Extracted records
--- --- ---

Definition chooseBestChain (local : Blockchain.t) (localRegistry : FinalizationRegistry.t) (candidate : Blockchain.t)
    (candidateRegistry : FinalizationRegistry.t) : result Choice :=
  if negb (usable local) then Ok (RejectCandidate INVALID_LOCAL_CHAIN "Local chain is empty or invalid.")
  else
    localValid ← FinalizationRegistry.isValid localRegistry;
    if negb localValid then Ok (RejectCandidate INVALID_LOCAL_FINALIZATION_REGISTRY "Local finalization registry is invalid.")
    else if negb (usable candidate) then Ok (RejectCandidate INVALID_CANDIDATE_CHAIN "Candidate chain is empty or invalid.")
    else
      candidateValid ← FinalizationRegistry.isValid candidateRegistry;
      if negb candidateValid then
        Ok (RejectCandidate INVALID_CANDIDATE_FINALIZATION_REGISTRY "Candidate finalization registry is invalid.")
      else
        localSummary ← summarizeChain local localRegistry;
        candidateSummary ← summarizeChain candidate candidateRegistry;
        if negb (summaryIsValid localSummary) then Ok (RejectCandidate INVALID_LOCAL_CHAIN "Local chain summary is invalid.")
        else if negb (summaryIsValid candidateSummary) then
          Ok (RejectCandidate INVALID_CANDIDATE_CHAIN "Candidate chain summary is invalid.")
        else if negb (candidateContainsLocalFinality candidate localSummary) then
          Ok (RejectCandidate CANDIDATE_CONFLICTS_WITH_LOCAL_FINALITY "Candidate chain does not contain local finalized checkpoint.")
        else Ok (compare localSummary candidateSummary).
End choice.
End ForkChoice.

(** ** The time of the next block *)

Module BftTime.
Section time.
Context `{Sha256}.

(** The loop over the votes: the time and weight of each and their sum; [None] is
    [return std::nullopt]. *)
Fixpoint voteTimes (registry : ValidatorRegistry) (parentTime signedWeight : Z) (l : list ValidatorVoteRecord) : option (Z * list (Z * Z)) :=
  match l with
  | [] => Some (signedWeight, [])
  | v :: l =>
      if Vote.createdAt v <? parentTime then None
      else
        let weight := Validators.consensusWeightFor registry (Vote.validatorAddress v) in
        if (weight =? 0) || (u64_max - weight <? signedWeight) then None
        else
          match voteTimes registry parentTime (signedWeight + weight) l with
          | None => None
          | Some (total, times) => Some (total, (Vote.createdAt v, weight) :: times)
          end
  end.

(** The order of [std::pair]. *)
Definition pair_le (a b : Z * Z) : Prop := a.1 < b.1 ∨ a.1 = b.1 ∧ a.2 ≤ b.2.
#[global] Instance pair_le_dec : RelDecision pair_le.
Proof. unfold pair_le. solve_decision. Defined.

Fixpoint medianFrom (threshold cumulative : Z) (l : list (Z * Z)) : option Z :=
  match l with
  | [] => None
  | (time, weight) :: l =>
      let cumulative := wrap64 (cumulative + weight) in
      if threshold <=? cumulative then Some time else medianFrom threshold cumulative l
  end.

--- --- ---

Prompt:
Output the lines of the records above exactly as they appear, from the line containing "if negb (usable local)" through the line containing "candidateSummary ← summarizeChain".

The completed task:
  if negb (usable local) then Ok (RejectCandidate INVALID_LOCAL_CHAIN "Local chain is empty or invalid.")
  else
    localValid ← FinalizationRegistry.isValid localRegistry;
    if negb localValid then Ok (RejectCandidate INVALID_LOCAL_FINALIZATION_REGISTRY "Local finalization registry is invalid.")
    else if negb (usable candidate) then Ok (RejectCandidate INVALID_CANDIDATE_CHAIN "Candidate chain is empty or invalid.")
    else
      candidateValid ← FinalizationRegistry.isValid candidateRegistry;
      if negb candidateValid then
        Ok (RejectCandidate INVALID_CANDIDATE_FINALIZATION_REGISTRY "Candidate finalization registry is invalid.")
      else
        localSummary ← summarizeChain local localRegistry;
        candidateSummary ← summarizeChain candidate candidateRegistry;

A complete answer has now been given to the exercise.